_What is being asked_.
Your answer is the lines below, exactly, from the one that contains "Module Profile." through the one that contains "(** The three", both included.

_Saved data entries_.
* * * * * * *

(** * Devconnector: authentication middleware, ownership checks and
      list-valued sub-resources of the posts and profile routers

    The development embeds the Express route handlers of
    [routes/api/users.js], [routes/api/posts.js], [routes/api/profile.js]
    and the [middleware/auth] function as functions over an in-memory
    document store.  Each handler is an [async] function whose body is a
    [try { ... } catch (e) { ... }]; the embedding keeps that shape: the
    body runs in a state-and-exception monad and [try_catch] plays the
    role of the JavaScript statement.

    Requests are served one at a time: an [await] never interleaves two
    handlers in this model.  Ids are compared in their string form, and
    the fields of a request body are strings, as the forms of the client
    send them.  The libraries the handlers call (jsonwebtoken, mongoose's
    id cast, express-validator, bcryptjs, gravatar, config) are taken as
    parameters, gathered in [Env]. *)

From Stdlib Require Import ZArith Ascii String.
From stdpp Require Import base tactics option list strings.

Local Open Scope string_scope.
Local Open Scope list_scope.
Local Open Scope Z_scope.

(** ** Documents *)

(** A mongoose [ObjectId], kept in its [toString()] form. *)
Definition ObjectId := string.

(** The identity carried by a token: [{ id }]. *)
Module Identity.
Record t := mk { id : string }.
End Identity.

(** An element of [post.likes] ([models/Post.js]). *)
Module Like.
Record t := mk { id : ObjectId; user : ObjectId; name : string }.
End Like.

(** An element of [post.comments] ([models/Post.js]); the [date] stamp is
    read by no route and is left out. *)
Module Comment.
Record t := mk {
  id : ObjectId; user : ObjectId; text : string; name : string; avatar : string }.

(** [comment.idnpm]: the schema declares no such path on a comment, so
    the property read yields [undefined] for every comment. *)
Definition idnpm (c : t) : option string := None.
End Comment.

(** A post document ([models/Post.js]).  The schema does not require
    [user], but the one route that creates posts always sets it. *)
Module Post.
Record t := mk {
  id : ObjectId; user : ObjectId; text : string; name : string; avatar : string;
  likes : list Like.t; comments : list Comment.t }.

Definition with_likes (p : t) (l : list Like.t) : t :=
  mk (id p) (user p) (text p) (name p) (avatar p) l (comments p).

Definition with_comments (p : t) (c : list Comment.t) : t :=
  mk (id p) (user p) (text p) (name p) (avatar p) (likes p) c.
End Post.

(** Modelled from the spec: the user schema ([models/User.js] is not in
    this source tree); a user record holds name, email, password hash and
    avatar URL, which are also the four paths the registration handler
    passes to [new User]. *)
Module User.
Record t := mk {
  id : ObjectId; name : string; email : string; password : string; avatar : string }.

Definition with_password (u : t) (h : string) : t :=
  mk (id u) (name u) (email u) h (avatar u).
End User.

(** Modelled from the spec: an element of [profile.experience] or
    [profile.education] ([models/Profile.js] is not in this source tree);
    it holds its generated id and the fields the handler copies from the
    request body. *)
Module Entry.
Record t := mk { id : ObjectId; fields : list (string * string) }.
End Entry.

(** Modelled from the spec: the profile schema ([models/Profile.js] is
    not in this source tree); a profile record belongs to a [user] and
    holds skills, an experience list and an education list.  [fields]
    stands for the scalar paths (status, skills, ...), which the routes
    below pass through untouched. *)
Module Profile.
Record t := mk {
  id : ObjectId; user : ObjectId; fields : list (string * string);
  experience : list Entry.t; education : list Entry.t }.

Definition with_experience (p : t) (l : list Entry.t) : t :=
  mk (id p) (user p) (fields p) l (education p).

Definition with_education (p : t) (l : list Entry.t) : t :=
  mk (id p) (user p) (fields p) (experience p) l.
End Profile.

(** The three collections, each in natural (insertion) order. *)
Record Store := mkStore {
  users : list User.t; profiles : list Profile.t; posts : list Post.t }.

Definition set_users (s : Store) (l : list User.t) : Store :=
  mkStore l (profiles s) (posts s).
Definition set_profiles (s : Store) (l : list Profile.t) : Store :=
  mkStore (users s) l (posts s).
Definition set_posts (s : Store) (l : list Post.t) : Store :=
  mkStore (users s) (profiles s) l.

(** ** Exceptions and responses *)

Inductive JsError :=
| TypeError (message : string)
| CastError (value : string)
| JsonWebTokenError (message : string)
| TokenExpiredError
| Error (message : string).

(** [e.kind]: only mongoose's cast error of an id carries ['ObjectId']. *)
Definition kind (e : JsError) : option string :=
  match e with CastError _ => Some "ObjectId" | _ => None end.

Inductive Body :=
| Msg (msg : string)
| Errors (msgs : list string)
| Token (token : string)
| Text (text : string)
| PostDoc (p : Post.t)
| LikeList (l : list Like.t)
| CommentList (l : list Comment.t)
| ProfileDoc (p : Profile.t).

Record Response := mkResponse { status : nat; body : Body }.

(** [res.status(code).json(b)], and [res.json(b)] for code 200. *)
Definition json (code : nat) (b : Body) : Response := mkResponse code b.
(** [res.status(code).send(text)]. *)
Definition send (code : nat) (text : string) : Response := mkResponse code (Text text).

(** ** The exception monad and the store monad *)

Inductive Res (A : Type) := Ok (a : A) | Throw (e : JsError).
Arguments Ok {A} a.
Arguments Throw {A} e.

#[global] Instance Res_ret : MRet Res := fun A a => Ok a.
#[global] Instance Res_bind : MBind Res := fun A B f m =>
  match m with Ok a => f a | Throw e => Throw e end.

(** A computation reads and writes the store and may throw; what was
    written before a throw stays written. *)
Definition M (A : Type) : Type := Store -> Res A * Store.

#[global] Instance M_ret : MRet M := fun A a s => (Ok a, s).
#[global] Instance M_bind : MBind M := fun A B f m s =>
  match m s with
  | (Ok a, s') => f a s'
  | (Throw e, s') => (Throw e, s')
  end.

Definition throw {A} (e : JsError) : M A := fun s => (Throw e, s).
Definition lift {A} (r : Res A) : M A := fun s => (r, s).
Definition get_store : M Store := fun s => (Ok s, s).
Definition put_store (s' : Store) : M unit := fun _ => (Ok tt, s').

(** [try { body } catch (e) { handler }]. *)
Definition try_catch {A} (body : M A) (handler : JsError -> M A) : M A := fun s =>
  match body s with
  | (Ok a, s') => (Ok a, s')
  | (Throw e, s') => handler e s'
  end.

(** ** JavaScript built-ins used by the handlers *)

(** [doc.path] on a query result: a [TypeError] when the document is
    [null] (or [req.user] is [undefined]). *)
Definition nonnull {D} (doc : option D) : Res D :=
  match doc with
  | Some d => Ok d
  | None => Throw (TypeError "Cannot read property of null")
  end.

* * * * * * *

_Finished task_.
Module Profile.
Record t := mk {
  id : ObjectId; user : ObjectId; fields : list (string * string);
  experience : list Entry.t; education : list Entry.t }.

Definition with_experience (p : t) (l : list Entry.t) : t :=
  mk (id p) (user p) (fields p) l (education p).

Definition with_education (p : t) (l : list Entry.t) : t :=
  mk (id p) (user p) (fields p) (experience p) l.
End Profile.

(** The three collections, each in natural (insertion) order. *)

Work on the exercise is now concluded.